We live in a society of mass production whose members have an unabated devotion to consumerism, accompanied by brief contentment, security, and a sense of identity, before something newer, and better comes our way.
Within my work I explore the possibility of using the discarded object as it may have dreamt of being.
Using the tactical processes of bricolage and braconnage, I also consider the role of art, the everyday and the institution of the museum, employing humour, parody, and the absurd.
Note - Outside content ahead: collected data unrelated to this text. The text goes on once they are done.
(** The action that a request without [action] asks for; [None] is an error.
    src/src/polling.c:517-532 [comet_request] *)
Definition implied_action (body : bytes) (limit : Z) : option action_enum :=
  match body with
  | _ :: _ => Some (if decide (limit ≠ 0)%Z then ACT_BIDI else ACT_POST)
  | [] => if decide (limit = 0)%Z then None else Some ACT_GET
  end.

(** The request becomes the one that collects messages.
    src/src/polling.c:570-597 [comet_request] *)
Definition wait_for_messages (h req : addr) (args : comet_args) : MR unit :=
  REQ_INCREF req;;
  set_comet h (λ c, c <| cur_request := Some req |> <| cur_format := a_out_format args |>);;
  hy ← get_hybi h;
  rt ← get_route (h_route hy);
  let limit := i32 (rt_queue_limit rt) in
  let limit := if decide (0 ≤ a_limit args ∧ a_limit args < limit)%Z then a_limit args else limit in
  set_comet h (λ c, c <| cur_limit := limit |>);;
  set_request req (λ q, q <| rq_hybi := Some h |>);;
  c ← get_comet h;
  (if decide (size (c_queue c) ≠ 0)%Z
   then set_comet h (λ c, c <| sendlater_active := true |>)
   else set_request req (λ q, q <| rq_timeout_active := true |>));;
  set_comet h (λ c, c <| inactivity_active := false |>).

(** The request is answered by closing the session.
    src/src/polling.c:552-558 [comet_request] *)
Definition close_request (h req : addr) : MR bool :=
  c ← get_comet h;
  (match cur_request c with Some _ => close_reply h | None => mret tt end);;
  REQ_INCREF req;;
  set_comet h (λ c, c <| cur_request := Some req |>);;
  comet_close h;;
  mret true.

(** src/src/polling.c:599-603 [comet_request] *)
Definition post_reply (req : addr) : MR unit :=
  ws_statusline req "200 OK";;
  ws_add_header req "X-Messages" (str "0");;
  set_headers req;;
  ws_reply_data req [].

(** src/src/polling.c:560-566 [comet_request] *)
Definition post_body (h req : addr) (action : action_enum) (args : comet_args) : MR bool :=
  if decide (action = ACT_POST ∨ action = ACT_BIDI) then
    match a_in_format args with
    | FMT_SINGLE => send_message h req;; mret true
    | FMT_JSONLIST => mret false
    end
  else mret true.

(** src/src/polling.c:568-605 [comet_request] *)
Definition serve_request (h req : addr) (action : action_enum) (args : comet_args) : MR bool :=
  (if decide (action = ACT_GET ∨ action = ACT_BIDI) then wait_for_messages h req args
   else if decide (action = ACT_POST) then post_reply req
   else mret tt);;
  mret true.

(** Once the connection and the action are known.
    src/src/polling.c:541-605 [comet_request] *)
Definition comet_action (h req : addr) (action : action_enum) (args : comet_args) : MR bool :=
  c ← get_comet h;
  ANIMPL (bool_decide (cur_request c ≠ Some req));;
  (if decide (action = ACT_GET ∨ action = ACT_BIDI ∨ action = ACT_CLOSE)
   then match cur_request c with Some _ => empty_reply h | None => mret tt end
   else mret tt);;
  moved ← move_queue h (a_last_message args);
  if decide (moved = false ∨ action = ACT_CLOSE) then close_request h req
  else
    posted ← post_body h req action args;
    if posted : bool then serve_request h req action args else mret false.

(** [false] is the error return; src/src/polling.c:487-606 [comet_request] *)
Definition comet_request (req : addr) (urandom : random_device) : MR bool :=
  q ← get_request req;
  args ← parse_uri (rq_uri q);
  match args with
  | None => mret false
  | Some args =>
      if decide (a_action args = ACT_CONNECT) then connect_request req urandom
      else
        o ← hybi_find (a_uid args);
        match o with
        | None => mret false
        | Some h =>
            hy ← get_hybi h;
            if decide (h_type hy ≠ HYBI_COMET) then mret false
            else
              let action := if decide (a_action args = ACT_UNKNOWN)
                            then implied_action (rq_body q) (a_limit args)
                            else Some (a_action args) in
              match action with
              | None => mret false
              | Some action =>
                  if decide (rq_method q = str "OPTIONS") then
                    ws_statusline req "200 OK";;
                    set_headers req;;
                    ws_reply_data req [];;
                    mret true
                  else comet_action h req action args
              end
        end
  end.
End operations.

(** ** Lemmas: the request that is being handled *)
Section handling.
Context `{LogLevel, Malloc, Env, Digest}.
Hypothesis Hdate : ∀ req, is_Some (http_date req).
Hypothesis Hzmq : zmq_laws.
Hypothesis Hws : message_laws.
Hypothesis Hclk : clock_ok.
Implicit Types (r : root).

(** A request that the library still has a reference to: it can be replied to. *)
Record owned r (req : addr) (q : request) : Prop := {
  ow_lookup : requests r !! req = Some q;
  ow_hybi : rq_hybi q = None;
  ow_route : ∃ rid, rq_route q = Some rid ∧ rid ∈ dom (routes r);
  ow_flags : Z.land (rq_flags q) REQ_IN_SIEVE = 0%Z;
  ow_refs : (Z.of_nat (preqs (bmsgs r) req) < rq_refcnt q)%Z;
}.
Lemma tree_events_aside pre post C n rid :
  (∀ x rt, Forall aside (pre x rt)) → (∀ x rt, Forall aside (post x rt)) → Forall aside (tree_events pre post C n rid).
Proof.
  intros Hpre Hpost. revert rid. induction n as [|n IH]; intros rid; [constructor|]. cbn [tree_events].
  destruct (C !! rid) as [rt|]; [|constructor]. repeat (apply Forall_app; split); try done.
  apply Forall_forall. intros e (l & He & Hl)%list_elem_of_join. apply list_elem_of_fmap in Hl as (c & -> & _).
  specialize (IH c). rewrite Forall_forall in IH. by apply IH.
Qed.

Lemma feed_aside n C rid : Forall aside (tree_events feed_forward feed_named C n rid).
Proof.
  apply tree_events_aside.
  - intros x rt. unfold feed_forward. destruct (rt_forward rt); by repeat constructor.
  - intros x rt. apply Forall_fmap, Forall_forall. done.
Qed.

Lemma sync_aside n C rid : Forall aside (tree_events (λ _ _, []) sync_named C n rid).
Proof. apply tree_events_aside; [constructor|]. intros x rt. apply Forall_fmap, Forall_forall. done. Qed.

Definition pause_text (pause : bool) : bytes := if pause then str "ZEROGW:paused" else str "ZEROGW:resumed".
(** [strlen] of what was put at [idx]. *)
Fixpoint strlen_at (buf : buffer) : ML nat :=
  match buf with
  | [] => undefined OutOfBounds
  | None :: _ => undefined Uninitialized
  | Some c :: buf => if decide (c = NUL) then mret 0 else n ← strlen_at buf; mret (S n)
  end.

(** [description] is what [strerror_r] gives for the error.
    src/src/log.c:56-82 [logstd] *)
Definition logstd (level : Z) (head text description : bytes) : ML unit :=
  '(buf, idx) ← print_message head text;
  '(buf, idx) ← (if decide (idx < 4093) then
                   buf ← store buf idx (str ": ");
                   let idx := idx + 2 in
                   '(buf, _) ← snprintf buf idx (left_at idx) description;
                   n ← strlen_at (drop idx buf);
                   mret (buf, idx + n)
                 else mret (buf, idx));
  end_line level buf idx.

(** [sprintf("%ld")] *)
Definition show_long (z : Z) : bytes :=
  if decide (z < 0)%Z then "-"%char :: show_int 20 (- z) else show_int 20 z.

(** The note about the calls that were not printed. *)
Definition repeated (counter : Z) : bytes :=
  str " (repeated " ++ show_long counter ++ str " times)".

(** [tm] is the time of the call.  src/src/log.c:84-111 [timedwarn] *)
Definition timedwarn (warning_timeout tm : Z) (head text : bytes) : ML unit :=
  modify (λ s, s <| WT_COUNTER ::= Z.add 1 |>);;
  s ← get;
  (if decide (WT_LASTPRINT s < tm - warning_timeout)%Z then
     '(buf, idx) ← print_message head text;
     let idx := idx `min` 4094 in
     '(buf, idx) ← (if decide (WT_LASTCALL s > tm - warning_timeout)%Z then
                      '(buf, n) ← snprintf buf idx (left_at idx) (repeated (WT_COUNTER s));
                      mret (buf, idx + n)
                    else mret (buf, idx));
     buf ← store buf idx [NL];
     write_log buf (S idx);;
     modify (λ s, s <| WT_LASTPRINT := tm |> <| WT_COUNTER := 0 |>)%Z
   else mret tt);;
  modify (λ s, s <| WT_LASTCALL := tm |>).

(** [isprint] in the locale of a program that chooses none. *)
Definition isprint (c : ascii) : bool := (32 <=? schar c)%Z && (schar c <=? 126)%Z.

(** src/src/log.c:29-29 [hexchar] *)
Definition hexchar : bytes := str "0123456789abcdef" ++ [NUL].
Definition get_hexchar (i : Z) : option ascii := if decide (i < 0)%Z then None else hexchar !! Z.to_nat i.

(** What one character is copied as, unless the table of digits is read out of its
    bounds; src/src/log.c:186-209 [logudata] *)
Definition escape_char (c : ascii) : option bytes :=
  if isprint c then
    if decide (c = BACKSLASH) then Some [BACKSLASH; BACKSLASH]
    else if decide (c = QUOTE) then Some [BACKSLASH; QUOTE]
    else Some [c]
  else if decide (c = CR) then Some [BACKSLASH; "r"%char]
  else if decide (c = NL) then Some [BACKSLASH; "n"%char]
  else
    h ← get_hexchar (Z.shiftr (schar c) 4);
    l ← get_hexchar (Z.land (schar c) 15);
    Some [BACKSLASH; "x"%char; h; l].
 The French word bricolage translates in English to Do-It-Yourself. within the visual arts bricolage is used to refer to the construction or creation of a work by the fitting together of parts and pieces in a contingent manner. The bricoleur uses a diverse range of everyday objects that happen to be available and may also refer to a work created by such a process. The materials of the bricoleur also play an important role in the creation of a work. Items are mostly recycled, found, or pilfered. Materials remain intact and recognizable, and not always related to the specific project, but bring with them their associated history of use. www.english.upenn.edu/~jenglish/Courses/mileaf.html. Retrieved March 15th 2010.
 Braconnage, (poaching) is a less simplistic than bricolage and is bound up in memories and successive knowledge fragments. Certeau describes Braconnage as “a kind of everyday magic, a tactical form of making do” Applin, J. (2008). Bric-a Brac; Art Journal. London: CAA Publications.